Problem to solve:
For the material below, return exactly the lines starting at the one holding "Definition trusting (_" and ending at the one holding "Definition rx_header (ht", counting both as part of the range.

Record set:
(** The bottles of a header are not checked and not covered by its proof of
    work: replace them in an accepted header by any others, and (unless its new hash
    is one of the two banned ones) it is accepted just as well.  If the new bottles
    lack an algorithm of the policy, validating any later header on top of it, once
    it passes the checks before the choice of the algorithm, panics. *)
Theorem unchecked_bottles b h bo hash :
  validate_header b h = Ok tt ->
  header_hash c (with_bottles h bo) = Ok hash -> hash ∉ bad_hashes ->
  validate_header b (with_bottles h bo) = Ok tt
  /\ forall b2 g h2 s p t n,
      hdr b2 hash = Ok (with_bottles h bo) -> hdr b2 (prev_hash h) = Ok g -> policy g = policy h ->
      prev_hash h2 = hash -> policy h2 = policy h ->
      version h2 = CURRENT_HEADER_VERSION -> too_far_ahead c now h2 = false ->
      check_bad_header c h2 = Ok tt -> check_proof c opts (verify_size c) h2 = Ok tt ->
      hdr b2 (seed (pow h2)) = Ok s -> height s = rx_current_seed_height (height h2) ->
      is_allowed_policy (allowed_policies config) (height h2) (policy h2) = Ok true ->
      get_policies config (policy h2) = Some p -> p !! t = Some n -> 0 < n -> bo !! t = None ->
      validate_header b2 h2 = Panic.
Proof.
  intros Hv Hx Hbad. split.
  - assert (Hc : check_bad_header c (with_bottles h bo) = Ok tt).
    { unfold check_bad_header, hash_of. rewrite Hx. cbn [bind]. by rewrite decide_False. }
    revert Hv. unfold Pipe.validate_header. rewrite Hc. cbn [bind].
    destruct (negb (valid_header_version (height h) (version h))) eqn:E1; [done|].
    destruct (too_far_ahead c now h) eqn:E2; [done|].
    change (too_far_ahead c now (with_bottles h bo)) with (too_far_ahead c now h). rewrite E2.
    cbn [height version with_bottles]. rewrite E1.
    intros Hv. apply bind_Ok_inv in Hv as (_ & _ & Hv). exact Hv.
  - intros b2 g h2 s p t n Hk Hg Hpg Hph Hpol Hver Hfar Hb Hp Hs Hseed Ha Hget Ht Hn Hmiss.
    unfold Pipe.validate_header, valid_header_version. rewrite Hver, Z.eqb_refl. cbn [negb].
    rewrite Hfar, Hb. cbn [bind]. rewrite Hp. cbn [bind].
    unfold prev_header_store, get_previous_header. rewrite Hph, Hk. cbn [map_err bind].
    unfold seed_header_store. rewrite from_vec_bytes, Hs. cbn [map_err bind]. rewrite Hseed, Z.eqb_refl.
    cbn [negb]. erewrite missing_bottle_check_panics; [done|exact Hx|exact Hk|exact Hg|done|done|done|done|done|done|done].
Qed.
(* ===== verification/PipeExample.v ===== *)
(** * A chain of two headers

    Concrete headers, blocks and stores on which the theorems about the store and
    the pipeline apply: a toy hash (the first bytes of the content), the integer
    model of the curve, the main network and its policies. *)
From S2P Require Import Prelude Ser Global Pow Reward Retarget Feijoada Committed Transaction CutThrough Block BlockTheory ChainStore ChainStoreTheory Pipe PipeTheory ChainSums.

#[local] Existing Instance prefix_hasher.

Definition far_date : Z := 2 ^ 40.
Definition no_progpow (_ : list Z) (_ _ : Z) : Hash := ZERO_HASH.
Definition hash_value (h : Hash) : Z := be_value (bytes h).
Definition trusting (_ : BlockHeader) : bool := true.
#[local] Instance trusting_context : PoWContext := fun _ _ _ _ _ => true.
Definition noon : Z := 1600000060 * 10 ^ 9.

Definition rx_header (ht ts : Z) (prev : Hash) (total : Difficulty) (rx : Z) (seed : Hash) : BlockHeader :=
  mkBlockHeader CURRENT_HEADER_VERSION ht prev ZERO_HASH ts ZERO_HASH ZERO_HASH ZERO_HASH blinding_zero 0 0
    (mkProofOfWork total 1 0 (RandomXProof (from_vec (be_bytes 32 rx))) seed) 0 get_bottles_default.

Definition or_else {E A} (d : A) (m : outcome E A) : A := match m with Ok a => a | _ => d end.

Definition genesis : BlockHeader := rx_header 0 1600000000 ZERO_HASH (from_num 6000) (2 ^ 200) ZERO_HASH.
Definition genesis_hash : Hash := or_else ZERO_HASH (header_hash Mainnet genesis).
Definition genesis_store : Batch :=
  or_else empty_store
    (let? b := save_block_header Mainnet (batch (mkStore ∅)) genesis in
     let? t := tip_from_header Mainnet genesis in save_header_head b t).

(** The difficulty [required_difficulty] gives after the genesis header. *)
Definition first_work : Difficulty :=
  mkDifficulty (<[RandomX := 5907]> (number 6000)).
Definition first_header : BlockHeader :=
  rx_header 1 1600000060 genesis_hash (difficulty_add (from_num 6000) first_work) (2 ^ 201) genesis_hash.

Lemma genesis_header_ok : header_ok Mainnet 0 far_date genesis.
Proof. unfold header_ok, pow_ok. split_and!; vm_decide. Qed.
Lemma first_header_ok : header_ok Mainnet 0 far_date first_header.
Proof. unfold header_ok, pow_ok. split_and!; vm_decide. Qed.

Lemma genesis_positive : positive (h_total_difficulty genesis).
Proof. intros t. destruct t; vm_compute; congruence. Qed.

Lemma genesis_store_good U : header_chain Mainnet 0 far_date genesis U genesis_store.
Proof.
  apply (genesis_store_ok Mainnet 0 far_date genesis genesis_store genesis_hash genesis_header_ok genesis_positive).
  - vm_compute. reflexivity.
  - vm_decide.
  - vm_compute. reflexivity.
Qed.

#[local] Abbreviation validate :=
  (validate_header Mainnet 0 far_date no_progpow hash_value default_config 0 trusting noon).

Lemma accepted_header_witness :
  exists prev, get_block_header Mainnet 0 far_date genesis_store (prev_hash first_header) = Ok prev
    /\ height first_header = height prev + 1.
Proof.
  destruct (accepted_header Mainnet 0 far_date no_progpow hash_value default_config 0 trusting noon
    genesis genesis_store first_header) as (prev & s & next & d & Hp & Hh & _).
  - exact (hc_chain _ _ _ _ _ _ (genesis_store_good (eq first_header))).
  - exact first_header_ok.
  - reflexivity.
  - vm_compute. reflexivity.
  - vm_compute. reflexivity.
  - exists prev. exact (conj Hp Hh).
Defined.

(** The header head after one accepted header. *)
Definition first_hash : Hash := or_else ZERO_HASH (header_hash Mainnet first_header).
Definition stored_first : Batch := or_else empty_store (add_block_header Mainnet genesis_store first_header).
Definition first_update : option Tip * Batch :=
  or_else (None, empty_store) (update_header_head Mainnet stored_first first_header).

Lemma first_admissible : admissible Mainnet 0 far_date genesis (eq first_header).
Proof.
  apply (single_admissible Mainnet 0 far_date genesis first_header first_hash genesis_hash first_header_ok);
    first [vm_decide | vm_compute; reflexivity].
Qed.

Lemma first_chain : header_chain Mainnet 0 far_date genesis (eq first_header) first_update.2.
Proof.
  apply (header_of_block Mainnet 0 far_date no_progpow hash_value default_config 0 trusting noon genesis
    (eq first_header) first_admissible genesis_store first_header stored_first first_update.1).
  - reflexivity.
  - apply genesis_store_good.
  - reflexivity.
  - vm_compute. reflexivity.
  - vm_compute. reflexivity.
  - vm_compute. reflexivity.
Qed.

(** A header with empty bottles is accepted, and the next one panics. *)
Definition bad_first : BlockHeader := with_bottles first_header ∅.
Definition bad_hash : Hash := or_else ZERO_HASH (header_hash Mainnet bad_first).
Definition bad_store : Batch := or_else empty_store (save_block_header Mainnet genesis_store bad_first).
Definition second_header : BlockHeader :=
  rx_header 2 1600000120 bad_hash (from_num 1) (2 ^ 202) genesis_hash.

#[local] Abbreviation validate_size :=
  (validate_header Mainnet 0 far_date no_progpow hash_value default_config 0 (verify_size Mainnet) noon).

Lemma unchecked_bottles_witness :
  validate_size genesis_store bad_first = Ok tt /\ validate_size bad_store second_header = Panic.
Proof.
  destruct (unchecked_bottles Mainnet 0 far_date no_progpow hash_value default_config 0 noon genesis_store
    first_header ∅ bad_hash) as [Hok Hpanic].
  - vm_compute. reflexivity.
  - vm_compute. reflexivity.
  - vm_decide.
  - split; [exact Hok|].
    apply (Hpanic bad_store genesis second_header genesis (policy_of 60 38 2 0) RandomX 60);
      first [vm_decide | vm_compute; reflexivity].
Defined.

(** A block on top of an empty balance. *)
Definition empty_sums_store : Batch := or_else empty_store (save_block_sums genesis_store genesis_hash block_sums_default).
Definition first_block : Block :=
  mkBlock first_header
    (mkBody [] [mkOutput Coinbase (encode 33 1457920007) rp8]
       [mkTxKernel KernelCoinbase 0 0 (encode 33 7) (from_vec [])]).
Definition summed_store : Batch :=
  or_else empty_store
    (foldM (@verify_block_sums _ integer_secp Mainnet 0 far_date) [first_block] empty_sums_store).

Lemma chain_conserves_value_witness :
  exists k' s', header_hash Mainnet first_header = Ok k' /\ get_block_sums summed_store k' = Ok s'.
Proof.
  destruct (@chain_conserves_value _ integer_secp Z integer_secp_laws Mainnet 0 far_date empty_sums_store
    genesis genesis_hash block_sums_default [first_block] summed_store) as (_ & k' & s' & Hk & Hs & _).
  - constructor; [vm_decide|constructor].
  - vm_compute. reflexivity.
  - vm_decide.
  - change (total_kernel_offset genesis) with blinding_zero. unfold blinding_zero, block_sums_default.
    rewrite key_point_zero, gadd_0. reflexivity.
  - constructor; [|constructor]. vm_decide.
  - vm_compute. reflexivity.
  - exists k', s'. exact (conj Hk Hs).
Defined.
(* ===== verification/TxHashSet.v ===== *)
(** * The transaction hash set

    [chain/src/txhashset/txhashset.rs], [utxo_view.rs] and
    [rewindable_kernel_view.rs]: the header, output, range proof and kernel ranges
    with the index of output positions, the units of work on them ([Extension],
    [HeaderExtension]) and the functions that run a unit of work and commit or undo
    it.  A unit of work is a [trans]: its state is there on every exit.  An
    operation of a range that fails leaves the range as it was; what the code had
    already put in its write buffers is dropped by the [discard] that follows every
    error.  The chain store that the set shares with the rest of the node is an
    argument of the methods that read it.  Progress callbacks, snapshots, dumps and
    the packing of the files into an archive are not modelled. *)
From S2P Require Import Prelude PmmrIndex Pmmr AppendOnlyFile PruneList PmmrBackend Ser Global Pow Reward Committed Transaction Block ChainStore Pipe.
Import Pos.

Abbreviation Range := (PMMR PMMRBackend).

(** ** State *)

(** [TxKernelEntry], the element of the kernel range. *)
Record TxKernelEntry := mkTxKernelEntry { kernel : TxKernel }.
Definition from_kernel (k : TxKernel) : TxKernelEntry := mkTxKernelEntry k.
Definition write_kernel_entry (e : TxKernelEntry) : list Z := write_kernel (kernel e).
Definition read_kernel_entry : read TxKernelEntry := k <- read_kernel ;; ret (mkTxKernelEntry k).

Record PMMRHandle := mkHandle { h_backend : PMMRBackend; h_last_pos : Z }.

Record TxHashSet := mkTxHashSet {
  header_pmmr_h : PMMRHandle;
  sync_pmmr_h : PMMRHandle;
  output_pmmr_h : PMMRHandle;
  rproof_pmmr_h : PMMRHandle;
  kernel_pmmr_h : PMMRHandle
}.

Record TxHashSetRoots := mkRoots {
  r_header_root : Hash;
  r_output_root : Hash;
  r_rproof_root : Hash;
  r_kernel_root : Hash
}.

(** The work on the header range alone, and on all four ranges. *)
Record HeaderExtension := mkHeaderExtension {
  hx_header : BlockHeader;
  hx_pmmr : Range;
  hx_rollback : bool;
  hx_batch : Batch
}.

Record Extension := mkExtension {
  ext_header : BlockHeader;
  header_pmmr : Range;
  output_pmmr : Range;
  rproof_pmmr : Range;
  kernel_pmmr : Range;
  rollback : bool;
  ext_batch : Batch
}.

Record UTXOView := mkUTXOView { uv_output_pmmr : Range; uv_header_pmmr : Range; uv_batch : Batch }.

Record RewindableKernelView := mkKernelView { kv_pmmr : Range; kv_batch : Batch; kv_header : BlockHeader }.

(** ** Setting one field *)
Definition hx_set_header (h : BlockHeader) (e : HeaderExtension) : HeaderExtension :=
  mkHeaderExtension h (hx_pmmr e) (hx_rollback e) (hx_batch e).
Definition hx_set_pmmr (p : Range) (e : HeaderExtension) : HeaderExtension :=
  mkHeaderExtension (hx_header e) p (hx_rollback e) (hx_batch e).
Definition hx_set_batch (b : Batch) (e : HeaderExtension) : HeaderExtension :=
  mkHeaderExtension (hx_header e) (hx_pmmr e) (hx_rollback e) b.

Response for this exercise:
Definition trusting (_ : BlockHeader) : bool := true.
#[local] Instance trusting_context : PoWContext := fun _ _ _ _ _ => true.
Definition noon : Z := 1600000060 * 10 ^ 9.

Definition rx_header (ht ts : Z) (prev : Hash) (total : Difficulty) (rx : Z) (seed : Hash) : BlockHeader :=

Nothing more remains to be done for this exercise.